> [Your objective]:
From the entries below, reproduce exactly the line containing "if negb (boundary_ltb", the line containing "LeafText text =>", and every line in between, with nothing added.

Data excerpts:
Start of Block

(* ===== verification/TextSplice.v ===== *)
(** * Text edits of a build

    [syndic-storage/src/draft_piece/persistent/mapping_program/text_splice.rs] and the proof
    stages of [mapping_program/text.rs]: what is removed or inserted next, the splice the
    coordinate map is to make for it, and the quantum that makes the edit once the map is ready.
    The roots of the marker index and of the marker order pass through a text edit unchanged and
    are left out. *)
From stdpp Require Import prelude gmap strings.
From S2P Require Import Prelude.
From S2P Require Import Bytes.
From S2P Require Import ModelDigest.
From S2P Require Import SyndicParts.
From S2P Require Import BuildBudget.
From S2P Require Import MappingModel.
From S2P Require Import MappingProgram.
From S2P Require Import PieceModel.
From S2P Require Import PieceTree.

Inductive DraftPiece := PieceText (text : list byte) | PieceMarker (marker : DraftPieceMarker).

(** The frontiers of an edit build. *)
Inductive DraftPieceBuildFrontier :=
  | Receiving (next_ordinal : Z) (chain : list byte)
  | Planning (fragment_ordinal : Z)
  | Removing (fragment_ordinal next_rank end_rank removed_markers : Z) (base_end successor_start successor_end : DraftPieceBuildBoundary)
  | Applying (fragment_ordinal : Z) (base_end successor_start successor_end : DraftPieceBuildBoundary)
  | Inserting (fragment_ordinal next_piece next_byte : Z) (base_end successor_end : DraftPieceBuildBoundary)
  | CrossValidating
  | Complete.

Section TextSplice.
Context {H : Type} `{Sha256 H} {R : Type}.
Context (node_store : DraftPieceRecordKey -> result (DraftPiecePrepareError R) (option DraftPieceNodeRecord))
        (leaf_store : DraftPieceRecordKey -> result (DraftPiecePrepareError R) (option DraftPieceLeafRecord)).
Abbreviation piece_result := (result (DraftPiecePrepareError R)).

(** [while !text.is_char_boundary(end) { end -= 1 }]; zero is a boundary. *)
Fixpoint floor_boundary (text : list byte) (n : nat) : nat :=
  match n with
  | O => O
  | S n' => if is_char_boundary text (Z.of_nat n) then n else floor_boundary text n'
  end.

Definition insertion_chunk (inserted : list DraftPiece) (piece start : Z) : piece_result (Z * list byte) :=
  match inserted !! Z.to_nat piece with
  | Some (PieceText text) =>
      if (zlen text <=? start) || negb (is_char_boundary text start) then Err InvalidRoot
      else
        let limit := Z.min (saturating_add64 start DRAFT_PIECE_TEXT_LEAF_MAX_BYTES) (zlen text) in
        let end_ := Z.of_nat (floor_boundary text (Z.to_nat limit)) in
        Ok (end_, text_range text start end_)
  | _ => Err InvalidRoot
  end.

Definition deletion_proof (sequence : option SequenceRef) (start end_ : Boundary) : piecem R DraftPieceMappingSplice :=
  if negb (boundary_ltb start end_) then fail_piece InvalidRoot
  else
    rank ← lift_piece (if 0 <? b_inner end_ then Ok (b_rank end_) else ok_or InvalidRoot (checked_sub64 (b_rank end_) 1));
    let local_start := if rank =? b_rank start then b_inner start else 0 in
    fact ← sequence_at_boundary node_store leaf_store sequence (mkBound rank 0);
    leaf ← lift_piece (ok_or InvalidRoot (uf_leaf fact));
    match lr_value leaf with
    | LeafMarker _ => fail_piece InvalidRoot
    | LeafText text =>
        let local_end := if 0 <? b_inner end_ then b_inner end_ else zlen text in
        if (local_end <=? local_start) || (zlen text <? local_end)
           || negb (is_char_boundary text local_start) || negb (is_char_boundary text local_end)
        then fail_piece InvalidRoot
        else mret (mkSplice TextDelete (uf_unit fact + local_start) (local_end - local_start) 0
                     (Some (rk_id (lr_key leaf), lr_digest leaf)) rank local_start local_end)
    end.

(** The [TextInsertProof] stage of [text::advance]. *)
Definition insertion_proof (sequence : option SequenceRef) (inserted : list DraftPiece) (next_piece next_byte : Z)
    (successor_end : DraftPieceBuildBoundary) : piecem R DraftPieceMappingSplice :=
  fact ← sequence_at_boundary node_store leaf_store sequence (checked_boundary successor_end);
  '(_, chunk) ← lift_piece (insertion_chunk inserted next_piece next_byte);
  mret (mkSplice TextInsert (uf_unit fact) 0 (zlen chunk) None (bd_rank successor_end) (bd_inner successor_end) 0).

(** A change of the build context, with the pieces left as they are. *)
Definition in_build (f : BuildContext -> piece_result BuildContext) : piecem R unit := fun c =>
  match f (pb c) with Ok b => Ok (tt, with_build c b) | Err e => Err e end.

Definition text_delete (sequence : option SequenceRef) (fragment_ordinal : Z)
    (base_end successor_start successor_end : DraftPieceBuildBoundary) : piecem R (option SequenceRef * DraftPieceBuildFrontier) :=
  tree ← lift_piece (ok_or InvalidRoot sequence);
  '(sequence, start, end_) ← remove_text_slice node_store leaf_store tree (checked_boundary successor_start) (checked_boundary successor_end);
  _ ← in_build (fun b => consume_ready b TextDelete);
  _ ← if bool_decide (start = end_) then mret tt else in_build (fun b => set_stage b Stage.TextDeleteProof);
  mret (sequence, Applying fragment_ordinal base_end (durable_boundary start) (durable_boundary end_)).

Definition text_insert (sequence : option SequenceRef) (inserted : list DraftPiece) (ready : DraftPieceMappingReadySplice)
    (fragment_ordinal next_piece next_byte : Z) (base_end successor_end : DraftPieceBuildBoundary)
    : piecem R (option SequenceRef * DraftPieceBuildFrontier) :=
  let boundary := checked_boundary successor_end in
  '(end_, chunk) ← lift_piece (insertion_chunk inserted next_piece next_byte);
  if negb (rs_removed ready =? 0) || negb (rs_inserted ready =? zlen chunk) then fail_piece InvalidRoot
  else
    leaf ← new_sequence_leaf (LeafText chunk);
    sequence ← insert_sequence_leaf node_store leaf_store sequence boundary leaf;
    rank ← lift_piece (ok_or InvalidRoot (r ← checked_add64 (b_rank boundary) (if b_inner boundary =? 0 then 0 else 1); checked_add64 r 1));
    match inserted !! Z.to_nat next_piece with
    | Some (PieceText text) =>
        '(next_piece, next_byte) ← (if end_ =? zlen text then n ← lift_piece (ok_or InvalidRoot (checked_add64 next_piece 1)); mret (n, 0)
                                    else mret (next_piece, end_));
        _ ← in_build (fun b => consume_ready b TextInsert);
        mret (Some sequence, Inserting fragment_ordinal next_piece next_byte base_end (mkBoundary rank 0))
    | _ => fail_piece InvalidRoot
    end.

Definition check_extent (sequence : option SequenceRef) : piecem R unit := fun c =>
  match program_mapping (R := R) (pb c) with
  | Ok m => if extent sequence =? m_target (root_measure (current_map m)) then Ok (tt, c) else Err InvalidRoot
  | Err e => Err e
  end.

(** The sequence roots of a build, and [apply_ready] on them. *)
Definition apply_ready (root : option (list byte)) (summary : DraftPieceSummary) (inserted : list DraftPiece)
    (frontier : DraftPieceBuildFrontier) (ready : DraftPieceMappingReadySplice)
    : piecem R (option (list byte) * DraftPieceSummary * DraftPieceBuildFrontier) :=
  sequence ← load_working_sequence node_store root summary;
  '(sequence, frontier) ←
    match rs_kind ready, frontier with
    | TextDelete, Applying fragment_ordinal base_end successor_start successor_end =>
        text_delete sequence fragment_ordinal base_end successor_start successor_end
    | TextInsert, Inserting fragment_ordinal next_piece next_byte base_end successor_end =>
        text_insert sequence inserted ready fragment_ordinal next_piece next_byte base_end successor_end
    | _, _ => fail_piece InvalidRoot
    end;
  '(root, summary) ← build_sequence_root node_store sequence;
  _ ← check_extent sequence;
  mret (root, summary, frontier).
End TextSplice.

End of Block

> [Output for this task]:
  if negb (boundary_ltb start end_) then fail_piece InvalidRoot
  else
    rank ← lift_piece (if 0 <? b_inner end_ then Ok (b_rank end_) else ok_or InvalidRoot (checked_sub64 (b_rank end_) 1));
    let local_start := if rank =? b_rank start then b_inner start else 0 in
    fact ← sequence_at_boundary node_store leaf_store sequence (mkBound rank 0);
    leaf ← lift_piece (ok_or InvalidRoot (uf_leaf fact));
    match lr_value leaf with
    | LeafMarker _ => fail_piece InvalidRoot
    | LeafText text =>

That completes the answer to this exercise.